YOUR OBJECTIVE -> The required output is the lines below from the line containing "(** The index file" to the line containing "in *. autounfold with sizes in *.", inclusive, retyped exactly. No other lines belong in it.

DATA UNDER STUDY ->

(* ===== verification/MqlogInv.v ===== *)
(** * What a log holds: chunks of payloads

    A log is a list of segments, each with the payloads from its base offset
    on; the index has an entry for each. [log_inv] relates a log and its
    process to these chunks. *)

From S2P Require Import Prelude Errno Prot Posix Util Segment SegmentInv SegmentOps SegmentSpec SegmentFile SegmentFileSpec SegmentDurable SegmentFrame Index Pthread Mqlog.

(** ** Chunks *)

Record chunk := Chunk { c_addr : Z; c_items : list bytes; c_eos : bool }.

Definition items (cs : list chunk) : list bytes := flat_map c_items cs.

(** The index entries of the chunks, the first at offset [b]. *)
Fixpoint keys (b : Z) (cs : list chunk) : list (Z * Z) :=
  match cs with
  | [] => []
  | c :: cs => (b, c_addr c) :: keys (b + zlen (c_items c)) cs
  end.

(** A property of each chunk and its base offset. *)
Fixpoint chunks_ok (P : Z → chunk → Prop) (b : Z) (cs : list chunk) : Prop :=
  match cs with
  | [] => True
  | c :: cs => P b c ∧ chunks_ok P (b + zlen (c_items c)) cs
  end.

Lemma items_app cs cs' : items (cs ++ cs') = items cs ++ items cs'.
Proof. apply flat_map_app. Qed.

Lemma items_cons c cs : items (c :: cs) = c_items c ++ items cs.
Proof. done. Qed.

Lemma items_single c : items [c] = c_items c.
Proof. apply app_nil_r. Qed.

Lemma keys_app cs : ∀ b cs', keys b (cs ++ cs') = keys b cs ++ keys (b + zlen (items cs)) cs'.
Proof.
  induction cs as [|c cs IH]; intros b cs'; simpl; [by rewrite Z.add_0_r|].
  rewrite IH. do 3 f_equal. rewrite length_app. lia.
Qed.

Lemma chunks_ok_app P cs : ∀ b cs',
  chunks_ok P b (cs ++ cs') ↔ chunks_ok P b cs ∧ chunks_ok P (b + zlen (items cs)) cs'.
Proof.
  induction cs as [|c cs IH]; intros b cs'; simpl; [rewrite Z.add_0_r; tauto|].
  rewrite IH. replace (b + zlen (c_items c) + zlen (items cs))
    with (b + zlen (c_items c ++ items cs)) by (rewrite length_app; lia). tauto.
Qed.

Lemma chunks_ok_impl (P Q : Z → chunk → Prop) cs : ∀ b,
  (∀ c cs1 cs2, cs = cs1 ++ c :: cs2 → P (b + zlen (items cs1)) c → Q (b + zlen (items cs1)) c) →
  chunks_ok P b cs → chunks_ok Q b cs.
Proof.
  induction cs as [|c cs IH]; intros b HPQ; simpl; [done|]. intros [Hc Hcs]. split.
  - specialize (HPQ c [] cs eq_refl). rewrite Z.add_0_r in HPQ. auto.
  - apply IH; [|done]. intros c' cs1 cs2 ->. specialize (HPQ c' (c :: cs1) cs2 eq_refl).
    rewrite items_cons, length_app in HPQ.
    by replace (b + zlen (c_items c) + zlen (items cs1))
      with (b + Z.of_nat (length (c_items c) + length (items cs1))) by lia.
Qed.

Lemma chunks_ok_at P cs1 c cs2 b :
  chunks_ok P b (cs1 ++ c :: cs2) → P (b + zlen (items cs1)) c.
Proof. rewrite chunks_ok_app. simpl. tauto. Qed.

Definition nonempty_chunks (cs : list chunk) : Prop := Forall (λ c, c_items c ≠ []) cs.

Lemma items_nonempty cs1 c cs2 :
  nonempty_chunks (cs1 ++ c :: cs2) → zlen (items cs1) < zlen (items (cs1 ++ c :: cs2)).
Proof.
  intros [_ [Hc _]%Forall_cons]%Forall_app. rewrite items_app, items_cons, !length_app.
  destruct (c_items c); [done|simpl; lia].
Qed.

Lemma keys_below cs : ∀ b, nonempty_chunks cs →
  Forall (λ kv, kv.1 < b + zlen (items cs)) (keys b cs).
Proof.
  induction cs as [|c cs IH]; intros b Hne; [by constructor|].
  apply Forall_cons in Hne as [Hc Hne]. cbn [keys]. rewrite items_cons, length_app.
  assert (0 < zlen (c_items c)) by (destruct (c_items c); [done|simpl; lia]).
  constructor; [simpl; lia|]. eapply Forall_impl; [by apply IH|]. simpl. lia.
Qed.

Lemma keys_from cs : ∀ b, Forall (λ kv, b ≤ kv.1) (keys b cs).
Proof.
  induction cs as [|c cs IH]; intros b; [by constructor|]. cbn [keys].
  constructor; [simpl; lia|]. eapply Forall_impl; [apply IH|]. simpl. lia.
Qed.

Lemma keys_lookup cs : ∀ b before kv after,
  keys b cs = before ++ kv :: after →
  ∃ cs1 c cs2, cs = cs1 ++ c :: cs2 ∧ kv = (b + zlen (items cs1), c_addr c) ∧
    after = keys (b + zlen (items cs1) + zlen (c_items c)) cs2.
Proof.
  induction cs as [|c cs IH]; intros b before kv after; cbn [keys]; [by destruct before|].
  destruct before as [|kv0 before]; simpl; intros [= <- Hk].
  - exists [], c, cs. simpl. by rewrite Z.add_0_r.
  - destruct (IH _ _ _ _ Hk) as (cs1 & c' & cs2 & -> & -> & ->). exists (c :: cs1), c', cs2.
    rewrite items_cons, length_app. split; [done|]. split; [f_equal; lia|]. f_equal. lia.
Qed.

(** The chunk an offset is in. *)
Lemma floor_chunk cs o rest :
  0 ≤ o → floor_entries o (keys 0 cs) rest →
  match rest with
  | [] => cs = []
  | kv :: _ => ∃ cs1 c cs2 b, cs = cs1 ++ c :: cs2 ∧ b = zlen (items cs1) ∧
      kv = (b, c_addr c) ∧ b ≤ o ∧ (o < b + zlen (c_items c) ∨ cs2 = [])
  end.
Proof.
  intros Ho Hf. inversion Hf as [kvs Hall Heq Hr|before kv after Hle Hall Heq]; subst.
  - destruct cs as [|c cs]; [done|]. cbn [keys] in Hall. inversion Hall. simpl in *. lia.
  - symmetry in Heq. destruct (keys_lookup _ _ _ _ _ Heq) as (cs1 & c & cs2 & -> & -> & ->).
    simpl in Hle. exists cs1, c, cs2, (zlen (items cs1)).
    split_and!; [done..|lia|]. destruct cs2 as [|c2 cs2]; [by right|left].
    cbn [keys] in Hall. inversion Hall. simpl in *. lia.
Qed.

Lemma chunk_lookup cs1 c cs2 i :
  (i < zlen (c_items c) ∨ cs2 = []) → 0 ≤ i →
  c_items c !! Z.to_nat i = items (cs1 ++ c :: cs2) !! Z.to_nat (zlen (items cs1) + i).
Proof.
  intros Hi H0. rewrite items_app, items_cons.
  replace (Z.to_nat (zlen (items cs1) + i)) with (length (items cs1) + Z.to_nat i)%nat by lia.
  rewrite lookup_app_r by lia. rewrite Nat.add_comm, Nat.add_sub.
  destruct Hi as [Hi| ->]; [by rewrite lookup_app_l by lia|]. simpl. by rewrite app_nil_r.
Qed.

(** ** The chunk at an offset *)

Definition chunk_at (cs : list chunk) (b : Z) (c : chunk) : Prop :=
  ∃ cs1 cs2, cs = cs1 ++ c :: cs2 ∧ b = zlen (items cs1).

Lemma chunk_at_last cs c : chunk_at (cs ++ [c]) (zlen (items cs)) c.
Proof. by exists cs, []. Qed.

Lemma chunk_at_in cs b c : chunk_at cs b c → c ∈ cs.
Proof. intros (cs1 & cs2 & -> & _). apply elem_of_app. right. left. Qed.

(** The payload of a chunk is one of the log. *)
Lemma chunk_at_lookup cs b c i p :
  chunk_at cs b c → c_items c !! i = Some p → items cs !! (Z.to_nat b + i)%nat = Some p.
Proof.
  intros (cs1 & cs2 & -> & ->) Hp. rewrite items_app, items_cons.
  rewrite lookup_app_r by lia. replace (_ + i - _)%nat with i by lia. by apply lookup_app_l_Some.
Qed.

Lemma chunk_at_base cs b c : chunk_at cs b c → 0 ≤ b.
Proof. intros (cs1 & cs2 & _ & ->). lia. Qed.

(** The chunk of a payload. *)
Lemma items_chunk cs i p : items cs !! i = Some p →
  ∃ b c j, chunk_at cs b c ∧ c_items c !! j = Some p ∧ i = (Z.to_nat b + j)%nat.
Proof.
  revert i. induction cs as [|c cs IH]; intros i; [done|]. rewrite items_cons. intros [Hp|[Hle Hp]]%lookup_app_Some.
  - exists 0, c, i. split; [by exists [], cs|done].
  - destruct (IH _ Hp) as (b & c' & j & (cs1 & cs2 & -> & ->) & Hj & Hi). exists (zlen (items (c :: cs1))), c', j.
    split; [by exists (c :: cs1), cs2|]. split; [done|]. rewrite items_cons, length_app. lia.
Qed.

(** ** Payloads the log can hold *)

Section sizes.
(** Segments of [sz] bytes and payloads of at least [lo]. *)
Context (sz lo : Z).

Record payload_ok (p : bytes) : Prop := {
  po_nonempty : 0 < zlen p;
  po_min : lo ≤ zlen p;
  po_max : 2 * header_size + zlen p ≤ sz;
  po_forges : forges p = false
}.

Lemma frames_min ps :
  Forall payload_ok ps → (header_size + lo) * zlen ps ≤ zlen (frames ps).
Proof using Type.
  induction 1 as [|p ps [_ Hlo _ _] _ IH]; [simpl; lia|].
  change (frames (p :: ps)) with (frame_bytes p ++ frames ps).
  rewrite length_app, Nat2Z.inj_add, zlen_frame_bytes, length_cons. lia.
Qed.

Lemma payloads_forged ps : Forall payload_ok ps → forged_eos ps = false.
Proof using Type.
  intros H. apply forged_all. eapply Forall_impl; [exact H|]. by intros p [].
Qed.
End sizes.

(** ** Room in the index *)

Section mapped.
Context {W : Type} `{!Posix W, !PosixLaws W}.

(** The index file of a segment has a slot, and the pages mapped for it have
    one for every payload of at least [lo] bytes that fits the segment. *)
Record index_mapped (sz lo : Z) : Prop := {
  im_first : slots sz 0;
  im_all : index_entry_size * ((sz - header_size) / (header_size + lo)) ≤
    page_round os_pagesize (calculate_index_size sz)
}.

Lemma mapped_enough sz lo ps p :
  0 ≤ lo → index_mapped sz lo → Forall (payload_ok sz lo) ps → payload_ok sz lo p →
  zlen (frames ps) + 2 * header_size + zlen p ≤ sz →
  index_entry_size * (zlen ps + 1) ≤ page_round os_pagesize (calculate_index_size sz).
Proof using Type.
  intros Hlo [_ Hall] Hps Hp Hfits. pose proof (frames_min sz lo ps Hps). pose proof (po_min _ _ _ Hp).
  assert (zlen ps + 1 ≤ (sz - header_size) / (header_size + lo)) by (apply Z.div_le_lower_bound; size_lia).
  size_lia.
Qed.

(** Payloads of 84 bytes are long enough for segments of any size. *)
Lemma mapped_84 sz : slots sz 0 → 0 ≤ sz < 2 ^ 32 → index_mapped sz 84.
Proof using All.
  intros H0 Hsz. split; [done|]. pose proof (page_round_ge _ (calculate_index_size_pos sz)) as Hge.
  unfold slots, calculate_index_size in *. rewrite u64_small in * by lia. autounfold with sizes in *.
  pose proof (Z.div_mod (sz + 1) 12). pose proof (Z.mod_pos_bound (sz + 1) 12).
  pose proof (Z.div_mod (sz - 12) (12 + 84)). pose proof (Z.mod_pos_bound (sz - 12) (12 + 84)). lia.
Qed.

(** In a segment of one page every payload is. *)
Lemma mapped_page : slots os_pagesize 0 → index_mapped os_pagesize 0.
Proof using All.
  intros H0. split; [done|]. destruct law_page as (k & Hk & Hpage).
  assert (Hp : 0 < os_pagesize < 2 ^ 32) by (rewrite Hpage; split; [apply Z.pow_pos_nonneg; lia|apply Z.pow_lt_mono_r; lia]).
  assert (H1 : os_pagesize ≤ page_round os_pagesize (calculate_index_size os_pagesize)).
  { unfold slots, page_round in *. autounfold with sizes in *.
    assert (1 ≤ (calculate_index_size os_pagesize + (os_pagesize - 1)) / os_pagesize) by (apply Z.div_le_lower_bound; lia). nia. }
  autounfold with sizes. pose proof (Z.div_mod (os_pagesize - 12) (12 + 0)).
  pose proof (Z.mod_pos_bound (os_pagesize - 12) (12 + 0)). lia.
Qed.
End mapped.

(** ** The invariant *)

(** How a log reads: what was written, or only what was synced. *)
Class Mode := committed : bool.

Definition reads_written : Mode := false.
Definition reads_synced : Mode := true.

Definition in_mode {mode : Mode} (flags : Z) : Prop := (Z.land flags MQLOG_RDCMT =? MQLOG_RDCMT) = committed.

Section inv.
Context {W T It M : Type}.
Context `{!Posix W, !PosixLaws W, !Index T It, !IndexLaws T It, !Pthread M, !PthreadLaws M}.
Context {mode : Mode}.
Context (dir : string) (sz lo : Z).
Implicit Types (lg : mqlog T M) (pr : process W).

(** A segment in memory over its two files. *)
Record live pr (b : Z) (c : chunk) (sgm : segment) : Prop := {
  lv_sgm : pr_segments pr !! c_addr c = Some sgm;
  lv_inv : seg_inv sgm (c_items c) (c_eos c);
  lv_attached : attached (pr_os pr) dir b sgm;
  lv_size : size sgm = sz;
  lv_base : base_offset sgm = b;
  lv_flags : in_mode (flags sgm);
  lv_fds : index_fd sgm ≠ 0 ∧ data_fd sgm ≠ 0
}.

Definition chunk_ok pr (b : Z) (c : chunk) : Prop :=
  (∃ sgm, live pr b c sgm) ∧ Forall (payload_ok sz lo) (c_items c).

(** Offsets stay below this bound. *)
Definition max_offset : Z := 2 ^ 63 - 2 ^ 32.

(** The segments of the process. *)
Record resident pr (cs : list chunk) : Prop := {
  rs_chunks : chunks_ok (chunk_ok pr) 0 cs;
  rs_addrs : NoDup (c_addr <$> cs);
  rs_only a : is_Some (pr_segments pr !! a) → a ∈ c_addr <$> cs;
  rs_blocks : dom (pr_segments pr) ⊆ v_blocks (ps_view (pr_os pr));
  rs_stdin : is_Some (v_fds (ps_view (pr_os pr)) !! 0)
}.

(** No segment was stored from an offset on. *)
Definition fresh_from (w : W) (n : Z) : Prop :=
  ∀ off, n ≤ off < max_offset → stored w dir off sz [].

Record store_inv pr (cs : list chunk) : Prop := {
  si_resident : resident pr cs;
  si_fresh : fresh_from (pr_os pr) (zlen (items cs))
}.

Record log_inv lg pr (cs : list chunk) : Prop := {
  li_store : store_inv pr cs;
  li_nonempty : nonempty_chunks cs;
  li_index : ∃ t, lg_index lg = Some t ∧ ix_stores t (keys 0 cs);
  li_lock : mutex_free (lg_lock lg);
  li_dir : lg_dir lg = dir;
  li_size : lg_size lg = sz;
  li_flags : in_mode (lg_flags lg)
}.
End inv.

WRITTEN ANSWER ->
(** The index file of a segment has a slot, and the pages mapped for it have
    one for every payload of at least [lo] bytes that fits the segment. *)
Record index_mapped (sz lo : Z) : Prop := {
  im_first : slots sz 0;
  im_all : index_entry_size * ((sz - header_size) / (header_size + lo)) ≤
    page_round os_pagesize (calculate_index_size sz)
}.

Lemma mapped_enough sz lo ps p :
  0 ≤ lo → index_mapped sz lo → Forall (payload_ok sz lo) ps → payload_ok sz lo p →
  zlen (frames ps) + 2 * header_size + zlen p ≤ sz →
  index_entry_size * (zlen ps + 1) ≤ page_round os_pagesize (calculate_index_size sz).
Proof using Type.
  intros Hlo [_ Hall] Hps Hp Hfits. pose proof (frames_min sz lo ps Hps). pose proof (po_min _ _ _ Hp).
  assert (zlen ps + 1 ≤ (sz - header_size) / (header_size + lo)) by (apply Z.div_le_lower_bound; size_lia).
  size_lia.
Qed.

(** Payloads of 84 bytes are long enough for segments of any size. *)
Lemma mapped_84 sz : slots sz 0 → 0 ≤ sz < 2 ^ 32 → index_mapped sz 84.
Proof using All.
  intros H0 Hsz. split; [done|]. pose proof (page_round_ge _ (calculate_index_size_pos sz)) as Hge.
  unfold slots, calculate_index_size in *. rewrite u64_small in * by lia. autounfold with sizes in *.
  pose proof (Z.div_mod (sz + 1) 12). pose proof (Z.mod_pos_bound (sz + 1) 12).
  pose proof (Z.div_mod (sz - 12) (12 + 84)). pose proof (Z.mod_pos_bound (sz - 12) (12 + 84)). lia.
Qed.

(** In a segment of one page every payload is. *)
Lemma mapped_page : slots os_pagesize 0 → index_mapped os_pagesize 0.
Proof using All.
  intros H0. split; [done|]. destruct law_page as (k & Hk & Hpage).
  assert (Hp : 0 < os_pagesize < 2 ^ 32) by (rewrite Hpage; split; [apply Z.pow_pos_nonneg; lia|apply Z.pow_lt_mono_r; lia]).
  assert (H1 : os_pagesize ≤ page_round os_pagesize (calculate_index_size os_pagesize)).
  { unfold slots, page_round in *. autounfold with sizes in *.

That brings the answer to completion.